Wednesday, October 31, 2018

'Halloween' A Review

Halloween is a slasher movie a sequel to the 1978 original. Forty years after the events of the first flick Laurie Strode(Jamie Lee Curtis) has been preparing her house, her arsenal, and her body for the return of Michael Myers, think Sarah Conner in T2. Her obsessive preparation has cost her two marriages, the estrangement of her daughter and granddaughter, as well as her mental health. On the eve of Halloween Michael Meyers is being transferred to a maximum security mental facility and subsequently escapes, free to stalk the streets of Haddonfield once again on Halloween!

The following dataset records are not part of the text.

(** * The minibatch loader pipeline of [loader/src/loader.hpp]

    A shallow embedding of the three classes of the file
    ([DecodeThreadPool], [ReadThread], [Loader]) together with the
    collaborators they call, and the properties of the pipeline proved
    on it.

    C++ [int] values are integers in [Z]; [/] on [int] is the truncating
    [Z.quot].  Byte regions are [list byte]; a pointer into a region is an
    offset.  [assert] is a no-op (the [NDEBUG] build): the asserted facts
    are proved, never assumed. *)

From Stdlib Require Import ZArith Lia String.
From Stdlib.Strings Require Import Byte.
From stdpp Require Import base tactics option list numbers.

Local Open Scope Z_scope.

(** ** Results of calls that may throw, block or leave defined behaviour *)

Inductive exn :=
| bad_alloc
| runtime_error (msg : string).

Inductive res (A : Type) :=
| Val (a : A)            (* the call returned [a] *)
| Raise (e : exn)        (* the call threw [e] *)
| Blocked                (* the caller is asleep on a condition variable *)
| Undef.                 (* null dereference, out-of-bounds access *)
Arguments Val {A} a.
Arguments Raise {A} e.
Arguments Blocked {A}.
Arguments Undef {A}.

(** State and exception monad for the sequential member functions. *)
Definition M (S A : Type) : Type := S → res A * S.

#[global] Instance M_ret {S} : MRet (M S) := λ A a s, (Val a, s).

#[global] Instance M_bind {S} : MBind (M S) :=
  λ A B k m s, match m s with
               | (Val a, s') => k a s'
               | (Raise e, s') => (Raise e, s')
               | (Blocked, s') => (Blocked, s')
               | (Undef, s') => (Undef, s')
               end.

Definition get {S} : M S S := λ s, (Val s, s).
Definition modify {S} (f : S → S) : M S unit := λ s, (Val tt, f s).
Definition throw {S A} (e : exn) : M S A := λ s, (Raise e, s).
Definition block {S A} : M S A := λ s, (Blocked, s).
Definition undef {S A} : M S A := λ s, (Undef, s).

(** [try { body } catch (std::bad_alloc&) { handler }] *)
Definition try_catch_bad_alloc {S A} (body : M S A) (handler : M S A) : M S A :=
  λ s, match body s with
       | (Raise bad_alloc, s') => handler s'
       | r => r
       end.

(** ** Byte regions *)

Abbreviation bytes := (list byte).

(** Reading [len] bytes at offset [off]; outside the region the read is
    undefined. *)
Definition load (data : bytes) (off len : Z) : option bytes :=
  if (0 <=? off) && (0 <=? len) && (off + len <=? Z.of_nat (length data))
  then Some (take (Z.to_nat len) (drop (Z.to_nat off) data))
  else None.

(** Writing [src] at offset [off]; outside the region the write is
    undefined. *)
Definition store (data : bytes) (off : Z) (src : bytes) : option bytes :=
  if (0 <=? off) && (off + Z.of_nat (length src) <=? Z.of_nat (length data))
  then Some (take (Z.to_nat off) data ++ src
             ++ drop (Z.to_nat off + length src) data)
  else None.

(** [memcpy(dst + dstOff, src + srcOff, n)] between two regions. *)
Definition memcpy (dst : bytes) (dstOff : Z) (src : bytes) (srcOff n : Z)
  : option bytes :=
  match load src srcOff n with
  | Some b => store dst dstOff b
  | None => None
  end.

Global Arguments load : simpl never.
Global Arguments store : simpl never.
Global Arguments memcpy : simpl never.

(** ** Buffer, BufferPair, BufferPool (buffer.hpp is not part of the
    sources at hand) *)

Module Buffer.

(** Modelled from the spec: the [Buffer] class of the missing buffer
    header.  "A contiguous byte region of fixed capacity, plus an item
    index mapping logical item-slot i to an offset and length inside the
    region." *)
Record t := mk {
  _data : bytes;
  _size : Z;
  _items : list (Z * Z);      (* offset and length of every item *)
  _pinned : bool
}.

Definition set_data (d : bytes) (b : t) : t :=
  mk d (_size b) (_items b) (_pinned b).

(** Modelled from the spec: the constructor of the missing [Buffer]
    class; the region has its fixed capacity from the start and no item. *)
Definition new (size : Z) (pinned : bool) : t :=
  mk (replicate (Z.to_nat size) x00) size [] pinned.

(** Modelled from the spec: [Buffer::getItem] of the missing buffer
    header, the "sliced" access mode: "reader asks for item i and gets
    back a pointer/length"; the pointer is null ([None]) when the region
    holds no item [index]. *)
Definition getItem (b : t) (index : Z) : option (Z * Z) :=
  if index <? 0 then None else _items b !! Z.to_nat index.

(** Modelled from the spec: the "appended" access mode of the missing
    [Buffer] class, "writer grows it and records item offsets": the item
    is laid directly behind the items already there. *)
Definition used (b : t) : Z :=
  match reverse (_items b) with
  | (off, len) :: _ => off + len
  | [] => 0
  end.

Definition pushItem (item : bytes) (b : t) : option t :=
  match store (_data b) (used b) item with
  | Some d => Some (mk d (_size b)
                       (_items b ++ [(used b, Z.of_nat (length item))])
                       (_pinned b))
  | None => None
  end.

(** The bytes of item [index]. *)
Definition item (b : t) (index : Z) : option bytes :=
  match getItem b index with
  | Some (off, len) => load (_data b) off len
  | None => None
  end.

End Buffer.

(** [typedef pair<Buffer<char>*, Buffer<char>*> BufferPair]: the data
    half and the target half. *)
Definition BufferPair : Type := Buffer.t * Buffer.t.

Module BufferPool.

(** Modelled from the spec: the [BufferPool] class of the missing buffer
    header.  "A ring of exactly two BufferPair slots with a read cursor
    and a write cursor" and the booleans [empty] and [full]; "two
    condition variables signal nonEmpty and nonFull", kept here as the
    number of notifications sent on each.  The third boolean the spec
    names is read by no operation and is left out. *)
Record t := mk {
  _slot0 : BufferPair;
  _slot1 : BufferPair;
  _readPos : Z;
  _writePos : Z;
  _empty : bool;
  _full : bool;
  _nonEmpty : nat;
  _nonFull : nat
}.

Curtis puts in an authoritative, solid performance, this incarnation of Strode suffers from PTSD and has a single-minded goal: revenge. There is something incessantly satisfying about seeing Curtis as the competent gun-toting avenging angle however her performance is only periodically matched by the script which supports it. Judy Greer does a nice turn as Laurie's daughter Karen but there relationship is sped through, revealed clunkily in rapid exposition, and blown by in favor of numerous set-piece killings by the iconic villain. Laurie's granddaughter Allyson played by Andi Matichak also does well with what little she's given, but her subplot also is truncated, abridged to the point of having little to no weight. What we are here to see, and what the movie makes clear it is really only concerned about, is the Strode/Michael showdown. Which, once we get to it, is undeniably satisfying.

The score, composed by original director and composer John Carpenter, has the same eerie compulsive magnetism. There are some impressive steady elongated takes, enough visual style to be engaging, enough crowd-pleasing omages/echos of the original, but it is the theme that really disappoints. Horror as a genre, especially during its recent resurgence, flourishes on metaphor, contemporary relevance. And this incarnation of Halloween has a rich theme that it leaves mostly unexplored ie the Strode women, not only Laurie but her daughter and granddaughter, standing up to the phantom Michael Myers(standing in for, perhaps, the patriarchy). But that reading is a stretch and not fully flushed out or developed in the movie itself. It is a hopeful conclusion to draw but not an explicit one.

An entertaining holiday movie that lacks the richness or ingenuity to become a classic.

Rent It.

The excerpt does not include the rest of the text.